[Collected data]

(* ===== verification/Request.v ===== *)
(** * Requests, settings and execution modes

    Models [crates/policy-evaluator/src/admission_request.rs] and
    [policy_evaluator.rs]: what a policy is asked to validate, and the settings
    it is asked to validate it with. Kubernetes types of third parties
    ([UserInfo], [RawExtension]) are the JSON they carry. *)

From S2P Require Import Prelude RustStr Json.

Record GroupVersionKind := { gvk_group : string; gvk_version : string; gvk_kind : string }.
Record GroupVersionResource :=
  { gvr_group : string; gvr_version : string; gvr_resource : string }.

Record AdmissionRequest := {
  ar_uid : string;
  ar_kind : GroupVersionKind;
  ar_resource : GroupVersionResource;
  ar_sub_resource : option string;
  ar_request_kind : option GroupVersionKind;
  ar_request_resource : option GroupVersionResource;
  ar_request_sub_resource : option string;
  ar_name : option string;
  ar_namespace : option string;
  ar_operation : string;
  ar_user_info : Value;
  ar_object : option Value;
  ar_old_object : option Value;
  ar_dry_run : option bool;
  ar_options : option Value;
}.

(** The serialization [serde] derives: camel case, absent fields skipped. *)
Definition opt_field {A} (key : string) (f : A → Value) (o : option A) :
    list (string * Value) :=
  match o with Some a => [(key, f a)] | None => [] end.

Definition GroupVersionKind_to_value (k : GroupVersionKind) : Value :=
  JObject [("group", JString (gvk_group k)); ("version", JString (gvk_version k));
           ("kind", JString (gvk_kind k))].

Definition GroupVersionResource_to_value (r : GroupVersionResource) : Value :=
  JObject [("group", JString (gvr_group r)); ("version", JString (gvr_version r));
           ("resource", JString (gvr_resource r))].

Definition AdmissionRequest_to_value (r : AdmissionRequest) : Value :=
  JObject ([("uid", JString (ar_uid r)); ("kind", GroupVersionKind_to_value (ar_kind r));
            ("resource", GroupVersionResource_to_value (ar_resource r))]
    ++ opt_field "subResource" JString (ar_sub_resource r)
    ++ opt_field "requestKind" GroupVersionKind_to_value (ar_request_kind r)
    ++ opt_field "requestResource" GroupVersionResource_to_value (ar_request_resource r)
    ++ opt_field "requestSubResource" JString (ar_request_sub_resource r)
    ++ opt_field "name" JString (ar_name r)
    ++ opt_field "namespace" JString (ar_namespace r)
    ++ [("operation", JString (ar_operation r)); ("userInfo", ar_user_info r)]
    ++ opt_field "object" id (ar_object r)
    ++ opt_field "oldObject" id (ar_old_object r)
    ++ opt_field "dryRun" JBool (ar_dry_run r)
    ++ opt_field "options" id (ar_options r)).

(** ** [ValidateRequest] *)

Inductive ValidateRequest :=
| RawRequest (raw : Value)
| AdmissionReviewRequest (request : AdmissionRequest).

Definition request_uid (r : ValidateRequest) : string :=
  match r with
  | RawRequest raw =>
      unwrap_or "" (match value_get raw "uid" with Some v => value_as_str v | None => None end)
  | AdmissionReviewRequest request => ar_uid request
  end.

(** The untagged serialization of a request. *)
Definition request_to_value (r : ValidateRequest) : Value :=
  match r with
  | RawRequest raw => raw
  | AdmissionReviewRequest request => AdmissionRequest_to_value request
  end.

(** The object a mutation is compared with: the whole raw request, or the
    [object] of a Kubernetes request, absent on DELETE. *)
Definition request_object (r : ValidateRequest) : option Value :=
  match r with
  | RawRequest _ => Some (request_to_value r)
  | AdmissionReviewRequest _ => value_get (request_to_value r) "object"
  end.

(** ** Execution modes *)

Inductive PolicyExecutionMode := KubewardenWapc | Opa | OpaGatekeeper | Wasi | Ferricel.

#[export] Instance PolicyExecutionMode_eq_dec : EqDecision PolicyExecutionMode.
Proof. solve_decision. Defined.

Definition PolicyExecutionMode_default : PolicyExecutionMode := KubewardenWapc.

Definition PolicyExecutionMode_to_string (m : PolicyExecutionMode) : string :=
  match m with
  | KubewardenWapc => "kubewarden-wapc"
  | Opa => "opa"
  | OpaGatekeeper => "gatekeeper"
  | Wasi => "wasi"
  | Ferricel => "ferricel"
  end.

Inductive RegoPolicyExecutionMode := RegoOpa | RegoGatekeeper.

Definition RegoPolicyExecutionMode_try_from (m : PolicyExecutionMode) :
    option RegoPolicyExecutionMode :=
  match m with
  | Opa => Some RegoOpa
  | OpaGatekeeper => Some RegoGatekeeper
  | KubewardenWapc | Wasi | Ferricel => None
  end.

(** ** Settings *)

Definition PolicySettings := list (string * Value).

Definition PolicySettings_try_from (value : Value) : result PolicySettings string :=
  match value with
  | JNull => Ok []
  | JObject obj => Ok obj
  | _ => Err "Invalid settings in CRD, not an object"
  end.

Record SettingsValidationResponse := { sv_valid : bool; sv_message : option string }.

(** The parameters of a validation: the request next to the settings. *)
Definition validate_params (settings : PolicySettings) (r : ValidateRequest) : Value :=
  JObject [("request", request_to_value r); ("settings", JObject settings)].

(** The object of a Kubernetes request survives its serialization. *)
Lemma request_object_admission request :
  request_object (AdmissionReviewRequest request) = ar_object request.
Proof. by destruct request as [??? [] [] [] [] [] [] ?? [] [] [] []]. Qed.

WHAT YOU HAVE TO DO
Exactly as they stand, set down the lines from the top of the data through the line with "ar_request_kind : option GroupVersionKind;".

ANSWER FOR THE TASK
(* ===== verification/Request.v ===== *)
(** * Requests, settings and execution modes

    Models [crates/policy-evaluator/src/admission_request.rs] and
    [policy_evaluator.rs]: what a policy is asked to validate, and the settings
    it is asked to validate it with. Kubernetes types of third parties
    ([UserInfo], [RawExtension]) are the JSON they carry. *)

From S2P Require Import Prelude RustStr Json.

Record GroupVersionKind := { gvk_group : string; gvk_version : string; gvk_kind : string }.
Record GroupVersionResource :=
  { gvr_group : string; gvr_version : string; gvr_resource : string }.

Record AdmissionRequest := {
  ar_uid : string;
  ar_kind : GroupVersionKind;
  ar_resource : GroupVersionResource;
  ar_sub_resource : option string;
  ar_request_kind : option GroupVersionKind;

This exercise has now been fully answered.